Attachment_fu and portrait vs. landscape pictures

I’m using attachment_fu in some code that allows photo upload. The
attachment_fu Model code generally looks like this:

has_attachment :content_type => :image,
               :storage => :file_system,
               :max_size => 100.kilobytes,
               :resize_to => '146x68>',
               :processor => 'Rmagick'

However, we want to accept uploads in either portrait or landscape
mode, and have them resized appropriately (such as resized to 200x150
if it’s landscape, or 150x200 if it’s portrait). Looking at
attachment_fu, though, it doesn’t look like it will handle that,
resizing to the required dimensions regardless of orientation.

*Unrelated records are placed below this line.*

(* ===== verification/Communicator.v ===== *)
(** * The communicator (src/src/communicator.h)

    The endpoint object of a component: it numbers and builds outgoing
    messages, and its two port observers (one per channel) parse incoming
    packets, queue them and hand a copy to the component. *)

From S2P Require Import Prelude Text Ethernet World EngineEthernet EngineShm Nic ClockSyncer Wire Protocol.
Import Ethernet Wire.

Module Communicator.

Record Rx := { rx_msg : Message; rx_from : Endpoint; rx_to : Endpoint; rx_origin : ChannelOrigin }.

(** [PortObserverImpl] *)
Record observer := { o_origin : ChannelOrigin; o_port : Z }.
#[export] Instance observer_eq_dec : EqDecision observer.
Proof. solve_decision. Defined.

Section comm.
Context {C : Type}.

Record comm := {
  local : Endpoint;
  next_msg_id : Z;             (* std::atomic<uint64_t> *)
  log : list bytes;            (* lines written to the log file *)
  queue : list Rx;
  attached : nat;              (* how often the component was attached *)
  has_on_sync_done : bool;
  app : C
}.

Definition set_next_id (n : Z) (c : comm) : comm :=
  {| local := local c; next_msg_id := n; log := log c; queue := queue c; attached := attached c;
     has_on_sync_done := has_on_sync_done c; app := app c |}.
Definition set_log (l : list bytes) (c : comm) : comm :=
  {| local := local c; next_msg_id := next_msg_id c; log := l; queue := queue c;
     attached := attached c; has_on_sync_done := has_on_sync_done c; app := app c |}.
Definition set_queue (q : list Rx) (c : comm) : comm :=
  {| local := local c; next_msg_id := next_msg_id c; log := log c; queue := q;
     attached := attached c; has_on_sync_done := has_on_sync_done c; app := app c |}.
Definition set_attached (n : nat) (c : comm) : comm :=
  {| local := local c; next_msg_id := next_msg_id c; log := log c; queue := queue c;
     attached := n; has_on_sync_done := has_on_sync_done c; app := app c |}.
Definition set_has_on_sync_done (b : bool) (c : comm) : comm :=
  {| local := local c; next_msg_id := next_msg_id c; log := log c; queue := queue c;
     attached := attached c; has_on_sync_done := b; app := app c |}.
Definition set_app (a : C) (c : comm) : comm :=
  {| local := local c; next_msg_id := next_msg_id c; log := log c; queue := queue c;
     attached := attached c; has_on_sync_done := has_on_sync_done c; app := a |}.

End comm.
Arguments comm : clear implicits.

Abbreviation node C := (Protocol.pst observer (comm C)).

(** What the communicator calls in the component that owns it. *)
Class RxObserver (C : Type) := {
  on_receive : Rx -> ChannelOrigin -> M (node C) unit;
  on_sync_done : M (node C) unit
}.

Section operations.
Context {C : Type}.

Definition mod_comm (f : comm C -> comm C) : M (node C) unit :=
  modify (fun s => Protocol.set_upper (f (Protocol.upper s)) s).

Definition get_comm : M (node C) (comm C) := gets Protocol.upper.

(** The constructor: [log_opened] is whether the log file could be opened. *)
Definition construct (loc : Endpoint) (log_opened : bool) (a : C) : outcome (comm C) :=
  if log_opened
  then Ok {| local := loc; next_msg_id := 0; log := []; queue := []; attached := 0;
             has_on_sync_done := false; app := a |}
  else Throw runtime_error.

Definition log_file_name (loc : Endpoint) : bytes :=
  bs "/mnt/logs/vm_" ++ dec (vm_id_from_mac (mac loc)) ++ bs "_" ++ dec (port loc) ++ bs ".log".

(** The line is formatted into a 256-byte buffer. *)
Definition logf (line : bytes) : M (node C) unit :=
  mod_comm (fun c => set_log (log c ++ [take 255 line ++ [10]]) c).

Definition log_text (what : bytes) (group vm pt time ty id : Z) : bytes :=
  bs "[" ++ what ++ bs " GROUP=" ++ dec group ++ bs " VM=" ++ dec vm ++ bs " PORT=" ++ dec pt ++
  bs " TIME=" ++ dec time ++ bs " TYPE=" ++ dec ty ++ bs " ID=" ++ dec id ++ bs "]" ++ [10].

Definition set_up_port_observer (p : Z) : M (node C) unit :=
  Protocol.attach {| o_origin := OEthernet; o_port := u16 p |} ;;
  Protocol.attach {| o_origin := OSharedMemory; o_port := u16 p |}.

Definition destroy (p : Z) : M (node C) unit :=
  Protocol.detach {| o_origin := OEthernet; o_port := u16 p |} ;;
  Protocol.detach {| o_origin := OSharedMemory; o_port := u16 p |}.

Definition send (to : Endpoint) (ty : Z) (data : bytes) : M (node C) Z :=
  send_time ← Protocol.on_io get_microseconds_now;
  c ← get_comm;
  let id := next_msg_id c in
  mod_comm (set_next_id (u64 (id + 1))) ;;
  let vm_id := vm_id_from_mac (mac (local c)) in
  cur ← Protocol.get_current_group;
  let gid := u8 cur in
  let msg := {| group_id := gid; orig_vm := vm_id; orig_port := port (local c);
                timestamp := send_time; type := ty; msg_id := id; msgac := 0; body := data;
                control := NONE |} in
  logf (log_text (bs "SEND") gid vm_id (port (local c)) send_time ty id) ;;
  Protocol.send (local c) to (build_message msg).

Definition send_message (to : Endpoint) (msg : Message) : M (node C) Z :=
  c ← get_comm;
  logf (log_text (bs "SEND") (group_id msg) (orig_vm msg) (orig_port msg) (timestamp msg)
          (type msg) (msg_id msg)) ;;
  Protocol.send (local c) to (build_message msg).

(** [receive] pops the front of the queue; [None] is a caller that stays
    blocked.  [try_receive] does not block. *)
Definition receive : M (node C) (option Rx) :=
  c ← get_comm;
  match queue c with
  | [] => mret None
  | r :: q => mod_comm (set_queue q) ;; mret (Some r)
  end.

Definition try_receive : M (node C) (bool * option Rx) :=
  r ← receive;
  mret (match r with Some x => (true, Some x) | None => (false, None) end).

Definition enqueue (r : Rx) : M (node C) unit := mod_comm (fun c => set_queue (queue c ++ [r]) c).

Definition attach : M (node C) unit := mod_comm (fun c => set_attached (S (attached c)) c).
Definition detach : M (node C) unit := mod_comm (set_attached 0).
Definition set_on_sync_done : M (node C) unit := mod_comm (set_has_on_sync_done true).

End operations.

Section callbacks.
Context {C : Type} `{RO : RxObserver C}.

Definition notify (rx : Rx) (o : ChannelOrigin) : M (node C) unit :=
  c ← get_comm;
  for_each (replicate (attached c) tt) (fun _ => on_receive rx o).

(** [PortObserverImpl::on_packet]; the body is trimmed but not cut at a NUL. *)
Definition on_packet (self : observer) (from to : Endpoint) (data : bytes) (len : Z)
    (origin_of_packet : ChannelOrigin) : M (node C) unit :=
  if decide (o_origin self <> origin_of_packet) then skip
  else
    recv_time ← Protocol.on_io get_microseconds_now;
    msg ← lift (parse_message (take (Z.to_nat len) data));
    let msg := set_body (trim (body msg)) msg in
    logf (log_text (bs "RECV") (group_id msg) (orig_vm msg) (orig_port msg) recv_time
            (type msg) (msg_id msg)) ;;
    let rx := {| rx_msg := msg; rx_from := from; rx_to := to; rx_origin := origin_of_packet |} in
    enqueue rx ;;
    notify rx origin_of_packet.

Definition on_control (self : observer) (ty : ControlType) (from to : Endpoint) : M (node C) unit :=
  match ty with
  | GO => c ← get_comm; if has_on_sync_done c then on_sync_done else skip
  | _ => skip
  end.

#[export] Instance comm_port_observer : Protocol.PortObserver observer (comm C) := {|
  Protocol.po_port := o_port;
  Protocol.po_on_packet := on_packet;
  Protocol.po_on_control := on_control;
  Protocol.po_sync_done := on_sync_done
|}.
End callbacks.

End Communicator.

Has anyone done something like this before? Any thoughts? I figure
I can always resize in two directions and then pick the one to
display, but there seems like there’d be a better way to do that.

–Wade

H. Wade M. wrote:

I’m using attachment_fu in some code that allows photo upload. The
attachment_fu Model code generally looks like this:

has_attachment :content_type => :image,
               :storage => :file_system,
               :max_size => 100.kilobytes,
               :resize_to => '146x68>',
               :processor => 'Rmagick'

However, we want to accept uploads in either portrait or landscape
mode, and have them resized appropriately (such as resized to 200x150
if it’s landscape, or 150x200 if it’s portrait). Looking at
attachment_fu, though, it doesn’t look like it will handle that,
resizing to the required dimensions regardless of orientation.

Has anyone done something like this before? Any thoughts? I figure
I can always resize in two directions and then pick the one to
display, but there seems like there’d be a better way to do that.

You didn’t say whether your system was ImageMagick/RMagick based, but if
it is, simply saying :resize_to => “200x200” should work. By default,
ImageMagick maintains the aspect ratio when it resizes.

–Al Evans

On May 9, 2007, at 7:45 PM, Al Evans wrote:

You didn’t say whether your system was ImageMagick/RMagick based,
but if
it is, simply saying :resize_to => “200x200” should work. By default,
ImageMagick maintains the aspect ratio when it resizes.

Thanks for the suggestion, but I should have mentioned that we’re
doing a resize-and-crop via rmagick, which means that we don’t want
to (exactly) preserve the aspect ratio. The image will be resized
and cropped to exactly 200x150 if it’s landscape, and exactly 150x200
if it’s portrait. Which does complicate things.

I’ve got the resize-and-crop working, it’s just trying to figure out
how to do one or the other depending on its orientation.